No pretendo apreciar el cuadro total. Escucho mejor, desde la orilla, las voces dispersas y en presurosas líneas las escribo. Sin ira, sin rencor, porque a eso sólo tienen derecho quienes en medio de la lucha corren sus peligros.

En una mirada de conjunto se advierte, dominante, la presencia de inconformidades y quereres que desbordan los ánimos académicos. Esto es propio de los movimientos estudiantiles. Es su grandeza y su miseria. Al recoger, a menudo intuitiva y confusamente, las demandas colectivas, se hacen impuros y, al mismo tiempo, se enriquecen con vigor de pueblo, de muchedumbre. Pretender que se limiten a sus intereses específicos es ignorar que el estudiante, y consecuentemente los grupos estudiantiles, forman parte inseparable de un contexto social. Así los conflictos juveniles pueden provocarse, precipitarse, conducirse o desviarse, pero no crearse de la nada. Imaginarlos como un tumulto vacío y sin sentido es simplemente ceguera.

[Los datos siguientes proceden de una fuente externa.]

(** The wait for the coin store, by what the store answers. *)
Lemma checkAlreadyMinted_cases (fuel k : nat) (addr : bytes) :
  let tr := fst (checkAlreadyMinted env fuel k addr) in
  let owned := GetPreCoinProofsForOwner env addr in
  Forall quiet tr /\
  (forall a, In (EvQueryOwner a) tr -> a = addr) /\
  match snd (checkAlreadyMinted env fuel k addr) with
  | GateNoFuel => ~ In (EvQueryOwner addr) tr
  | GateReady => snd owned <> Some ErrOther /\ fst owned = []
  | GateReturn o =>
      (snd owned = Some ErrOther /\ o = OwnerQueryFailed /\
       In (EvError "error while fetching pre-coin proofs") tr)
      \/ (snd owned <> Some ErrOther /\ fst owned <> [] /\
          o = AlreadyCompleted)
  end.
Proof.
  cbv zeta. revert k.
  induction fuel as [|fuel IH]; intros k; cbn [checkAlreadyMinted].
  - cbn. split; [constructor|]. split; [intros a []|]. intros [].
  - destruct (GetFrameProverTries env k =? 0)%nat.
    + rewrite fst_emit, snd_emit. destruct (IH (S k)) as (Hq & Ha & Hcase).
      split; [repeat constructor; exact Hq|]. split.
      * intros a [H|[H|H]]; try discriminate. now apply Ha.
      * destruct (snd (checkAlreadyMinted env fuel (S k) addr)).
        -- exact Hcase.
        -- destruct Hcase as [(H1 & H2 & H3) | H]; [left | right; exact H].
           repeat split; trivial. now right; right.
        -- intros [H|[H|H]]; try discriminate. now apply Hcase.
    + rewrite fst_emit, snd_emit.
      destruct (GetPreCoinProofsForOwner env addr) as [prfs err] eqn:Hown.
      destruct err as [[|]|]; [destruct prfs as [|p prfs] | |
                               destruct prfs as [|p prfs]];
        cbn; (split; [repeat constructor|]);
        (split; [intros a Hin; intuition congruence|]).
      * split; [discriminate | reflexivity].
      * right. repeat split; discriminate.
      * left. repeat split. now right; left.
      * split; [discriminate | reflexivity].
      * right. repeat split; discriminate.
Qed.

Lemma waitForEngine_no_query (fuel k : nat) (a : bytes) :
  ~ In (EvQueryOwner a) (fst (waitForEngine env fuel k)).
Proof.
  revert k. induction fuel as [|fuel IH]; intros k; cbn [waitForEngine].
  - intros [].
  - destruct (engineState env k <? EngineStateCollecting env).
    + rewrite fst_emit. intros [H|[H|H]]; try discriminate. now apply IH in H.
    + intros [].
Qed.

(** The worker either ends before the session loop, having touched
    neither the proof store nor the remote, or runs the session loop from
    the initial cursor, after the coin store had nothing for its address. *)
Lemma worker_phases (fuel : nat) :
  let tr := fst (runPreMidnightProofWorker env fuel) in
  let r := snd (runPreMidnightProofWorker env fuel) in
  (Forall quiet tr /\ earlyResult r /\
   forall a, In (EvQueryOwner a) tr -> gateVerdict env a tr r)
  \/
  (exists pre inc peerId addr,
      Forall quiet pre /\
      GetLatestDataTimeProof env = inl inc /\
      (forall a, In (EvQueryOwner a) pre -> a = addr) /\
      snd (GetPreCoinProofsForOwner env addr) <> Some ErrOther /\
      fst (GetPreCoinProofsForOwner env addr) = [] /\
      tr = pre ++ fst (sessionLoop env fuel peerId addr (initialCursor inc)) /\
      r = snd (sessionLoop env fuel peerId addr (initialCursor inc))).
Proof.
  cbv zeta. unfold runPreMidnightProofWorker.
  destruct (GetLatestDataTimeProof env) as [inc|[|]].
  2-3: left; cbn; split; [repeat constructor | split; [exact I|]];
       intros a H; repeat destruct H as [H|H]; discriminate || contradiction.
  assert (Hwait := waitForEngine_quiet fuel O).
  assert (Hnoq := waitForEngine_no_query fuel O).
  destruct (waitForEngine env fuel O) as [evs [|]]; cbn [fst] in Hwait, Hnoq.
  2: { left. cbn. split; [repeat constructor; exact Hwait|].
       split; [exact I|]. intros a [H|H]; [discriminate | now apply Hnoq in H]. }
  assert (Hpanic : forall A (x : A),
             Forall quiet (fst (emit [EvInfo "checking for pre-2.0 proofs"]
                                  (emit evs ([], x)))) /\
             forall a, ~ In (EvQueryOwner a)
                         (fst (emit [EvInfo "checking for pre-2.0 proofs"]
                                 (emit evs ([], x))))).
  { intros A x. cbn. rewrite app_nil_r. split; [now constructor|].
    intros a [H|H]; [discriminate | now apply Hnoq in H]. }
  destruct (poseidonHashBytes env (GetPeerID env)) as [addrBI|].
  2: { left. destruct (Hpanic _ Panicked) as [H1 H2].
       split; [exact H1 | split; [exact I|]]. intros a H. now apply H2 in H. }
  destruct (FillBytes addrBI 32) as [addr|].
  2: { left. destruct (Hpanic _ Panicked) as [H1 H2].
       split; [exact H1 | split; [exact I|]]. intros a H. now apply H2 in H. }
  destruct (UnmarshalBeaconKey env) as [pub|].
  2: { left. destruct (Hpanic _ Panicked) as [H1 H2].
       split; [exact H1 | split; [exact I|]]. intros a H. now apply H2 in H. }
  destruct (IDFromPublicKey env pub) as [peerId|].
  2: { left. destruct (Hpanic _ Panicked) as [H1 H2].
       split; [exact H1 | split; [exact I|]]. intros a H. now apply H2 in H. }
  clear Hpanic.
  destruct (checkAlreadyMinted_cases fuel O addr) as (Hq & Haddr & Hcase).
  assert (Hpre : forall a,
             In (EvQueryOwner a)
                (EvInfo "checking for pre-2.0 proofs"
                   :: evs ++ fst (checkAlreadyMinted env fuel O addr)) ->
             a = addr /\
             In (EvQueryOwner addr) (fst (checkAlreadyMinted env fuel O addr))).
  { intros a [H|H]; [discriminate|].
    apply in_app_or in H as [H|H]; [now apply Hnoq in H|].
    assert (a = addr) by now apply Haddr. subst a. now split. }
  destruct (checkAlreadyMinted env fuel O addr) as [evs' [| o |]];
    cbn [fst snd] in Hq, Hcase, Hpre, Haddr.
  - right. exists (EvInfo "checking for pre-2.0 proofs" :: evs ++ evs').
    exists inc, peerId, addr. rewrite !fst_emit, !snd_emit.
    destruct Hcase as [Herr Hnone].
    repeat split; trivial.
    + constructor; [exact I|]. now apply Forall_app.
    + intros a H. now apply Hpre in H.
    + cbn [app]. now rewrite <- app_assoc.
  - left. cbn [emit fst snd app]. split; [|split].
    + constructor; [exact I|]. now apply Forall_app.
    + destruct Hcase as [(_ & -> & _) | (_ & _ & ->)]; exact I.
    + intros a H. apply Hpre in H as [-> _]. unfold gateVerdict. cbv zeta.
      destruct Hcase as [(H1 & H2 & H3) | (H1 & H2 & H3)]; [left | right];
        subst o; repeat split; trivial.
      right. apply in_or_app. now right.
  - left. cbn [emit fst snd app]. split; [|split; [exact I|]].
    + constructor; [exact I|]. now apply Forall_app.
    + intros a H. now apply Hpre in H as [_ H].
Qed.

End Gate.

(** ** The whole worker *)

Lemma initialCursor_ok (inc : Z) : cursorOK (initialCursor inc).
Proof. now right. Qed.

Lemma worker_submissions (env : Env) (tokOK : bytes -> Prop) (fuel : nat) :
  remoteAnswers env tokOK -> tokOK (make_bytes 32) ->
  Forall (submissionOK env tokOK) (fst (runPreMidnightProofWorker env fuel)).
Proof.
  intros Hremote Hzero.
  assert (Hquiet : forall tr, Forall quiet tr ->
                              Forall (submissionOK env tokOK) tr).
  { intros tr. apply Forall_impl. now intros []. }
  destruct (worker_phases env fuel)
    as [[Hq _] | (pre & inc & peerId & addr & Hq & _ & _ & _ & _ & -> & _)].
  - now apply Hquiet.
  - apply Forall_app. split; [now apply Hquiet|].
    eapply SessionRun_submissions with (st := initialCursor inc);
      [ exact Hremote | apply sessionLoop_SessionRun, initialCursor_ok
      | apply initialCursor_ok | exact Hzero ].
Qed.

Lemma worker_cursor (env : Env) (fuel : nat) :
  followsCursor (make_bytes 32) (fst (runPreMidnightProofWorker env fuel)).
Proof.
  destruct (worker_phases env fuel)
    as [[Hq _] | (pre & inc & peerId & addr & Hq & _ & _ & _ & _ & -> & _)].
  - now apply followsCursor_local, quiet_local.
  - apply followsCursor_app. split.
    + now apply followsCursor_local, quiet_local.
    + rewrite (tokenAfter_local _ _ (quiet_local Hq)).
      apply (SessionRun_cursor
               (sessionLoop_SessionRun env fuel peerId addr
                  (initialCursor_ok inc))).
Qed.



Lemma quiet_noFailedLookup (tr : trace) : Forall quiet tr -> noFailedLookup tr.
Proof. apply Forall_impl. now intros []. Qed.

(** C7: when a lookup in the proof store reports the record at increment
    [i] absent, the worker returns for good with that increment; nothing
    follows the failed lookup but the error log and the release of the
    session, and in that session, from its opening to the failed lookup,
    the worker only called the status operation and read records: nothing
    was signed or sent and the worker did not sleep. *)
Theorem C7_missing_record_stops_the_worker (env : Env) (fuel : nat) (i : Z) :
  let tr := fst (runPreMidnightProofWorker env fuel) in
  let r := snd (runPreMidnightProofWorker env fuel) in
  In (EvGetDataTimeProof i false) tr ->
  GetDataTimeProof env i = None /\
  r = Returned (MissingRecord i) /\
  exists pre peerId cur,
    tr = pre ++ EvGetDirectChannel peerId true :: cur
             ++ [EvGetDataTimeProof i false;
                 EvError "could not find data time proof for peer and increment, stopping worker";
                 EvClose] /\
    noFailedLookup pre /\
    Forall collecting cur.
Proof.
  cbv zeta. intros Hin.
  assert (Hclean : forall tr, noFailedLookup tr ->
                              ~ In (EvGetDataTimeProof i false) tr).
  { intros tr Hno H. unfold noFailedLookup in Hno.
    rewrite Forall_forall in Hno. now apply Hno in H. }
  destruct (worker_phases env fuel)
    as [[Hq _] | (pre & inc & peerId & addr & Hq & _ & _ & _ & _ & Htr & Hr)].
  - now apply quiet_noFailedLookup, Hclean in Hq.
  - rewrite Htr in Hin |- *. rewrite Hr.
    destruct (SessionRun_missing
                (sessionLoop_SessionRun env fuel peerId addr
                   (initialCursor_ok inc)))
      as [Hno | (pre' & cur & j & Hj & Hpre & Hcur & Hs & Hr')].
    + exfalso. revert Hin. apply Hclean.
      apply Forall_app. split; trivial. now apply quiet_noFailedLookup.
    + rewrite Hs in Hin |- *. rewrite Hr'.
      assert (Hij : i = j).
      { apply in_app_or in Hin as [H|H];
          [now apply quiet_noFailedLookup, Hclean in Hq|].
        apply in_app_or in H as [H|H]; [now apply Hclean in Hpre|].
        destruct H as [H|H]; [discriminate|].
        apply in_app_or in H as [H|H].
        - rewrite Forall_forall in Hcur. now apply Hcur in H.
        - destruct H as [[= ->]|[[=]|[[=]|[]]]]. reflexivity. }
      subst j. repeat split; trivial.
      exists (pre ++ pre'), peerId, cur. rewrite <- app_assoc.
      repeat split; trivial.
      apply Forall_app. split; trivial. now apply quiet_noFailedLookup.
Qed.

(** C9: once the worker has asked the coin store for the proofs owned by
    its address: if the store answers with any proof (and no error other
    than not-found), the worker returns as already completed and never
    tries to open a session; if it answers with an error other than
    not-found, the worker logs the error and returns, again without a
    session; and if it answers with no proof, the worker goes on to the
    session loop, from the all-zero token and the latest increment. *)
Theorem C9_ownership_gate (env : Env) (fuel : nat) (addr : bytes) :
  let tr := fst (runPreMidnightProofWorker env fuel) in
  let r := snd (runPreMidnightProofWorker env fuel) in
  In (EvQueryOwner addr) tr ->
  match GetPreCoinProofsForOwner env addr with
  | (_, Some ErrOther) =>
      r = Returned OwnerQueryFailed /\
      In (EvError "error while fetching pre-coin proofs") tr /\
      forall p ok, ~ In (EvGetDirectChannel p ok) tr
  | (_ :: _, _) =>
      r = Returned AlreadyCompleted /\
      forall p ok, ~ In (EvGetDirectChannel p ok) tr
  | ([], _) =>
      exists pre inc peerId,
        GetLatestDataTimeProof env = inl inc /\
        Forall quiet pre /\
        tr = pre ++ fst (sessionLoop env fuel peerId addr (initialCursor inc)) /\
        r = snd (sessionLoop env fuel peerId addr (initialCursor inc))
  end.
Proof.
  cbv zeta. intros Hin.
  assert (Hquiet : forall tr, Forall quiet tr ->
                              forall p ok, ~ In (EvGetDirectChannel p ok) tr).
  { intros tr Hq p ok H. rewrite Forall_forall in Hq. now apply Hq in H. }
  destruct (worker_phases env fuel)
    as [(Hq & _ & Hverdict)
       | (pre & inc & peerId & addr' & Hq & Hinc & Haddr & Herr & Hnone
          & Htr & Hr)].
  - apply Hverdict in Hin. unfold gateVerdict in Hin. cbv zeta in Hin.
    destruct (GetPreCoinProofsForOwner env addr) as [prfs err].
    cbn [fst snd] in Hin.
    destruct Hin as [(-> & Hr & Hlog) | (Herr & Hprfs & Hr)].
    + destruct prfs; auto.
    + destruct prfs as [|p prfs]; [contradiction|].
      destruct err as [[|]|]; auto. contradiction.
  - assert (addr = addr').
    { rewrite Htr in Hin. apply in_app_or in Hin as [H|H]; [now apply Haddr|].
      assert (Hs := SessionRun_sessionOnly
                      (sessionLoop_SessionRun env fuel peerId addr'
                         (initialCursor_ok inc))).
      unfold sessionOnly in Hs. rewrite Forall_forall in Hs.
      now apply Hs in H. }
    subst addr'.
    destruct (GetPreCoinProofsForOwner env addr) as [prfs err].
    cbn [fst snd] in Herr, Hnone. subst prfs.
    destruct err as [[|]|]; try contradiction; exists pre, inc, peerId; auto.
Qed.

Dicho esto, escuchemos las voces más frecuentes, las explicaciones más generales e insistentes, y dejemos caer un comentario. En primer término la versión que explica el conflicto, por el peso de fuerzas predominantemente ajenas a lo universitario. Tesis que podría encerrarse en el pensamiento de Mao: "Cuanto más tupida es la mies, más fácil es segarla." Hemos agrupado las mieses —dicen muchos— y las hemos segado. Guardados los frutos, gozaremos en paz de un otoño espléndido. Se trata en suma —agregamos— de concebir el conflicto como una acción preventiva que aprovecha la coyuntura apropiada y se desenvuelve. Pero lo que faltaría determinar si esta interpretación fuera válida, es si no hemos evitado hipotéticos males futuros a un precio excesivamente cruel.

Otra explicación se levanta sobre las viejas teorías de la autoridad y la fuerza. La antigua historia de la pequeña gota que derrama el vaso. Las cosas insignificantes que se repiten y cansan e irritan, hasta provocar el ejercicio de un poder desproporcionado; como cuando en la noche aplastamos el insecto que turba el sueño feliz. Lo angustioso de esta versión, si fuera exacta, es su terrible valor como precedente.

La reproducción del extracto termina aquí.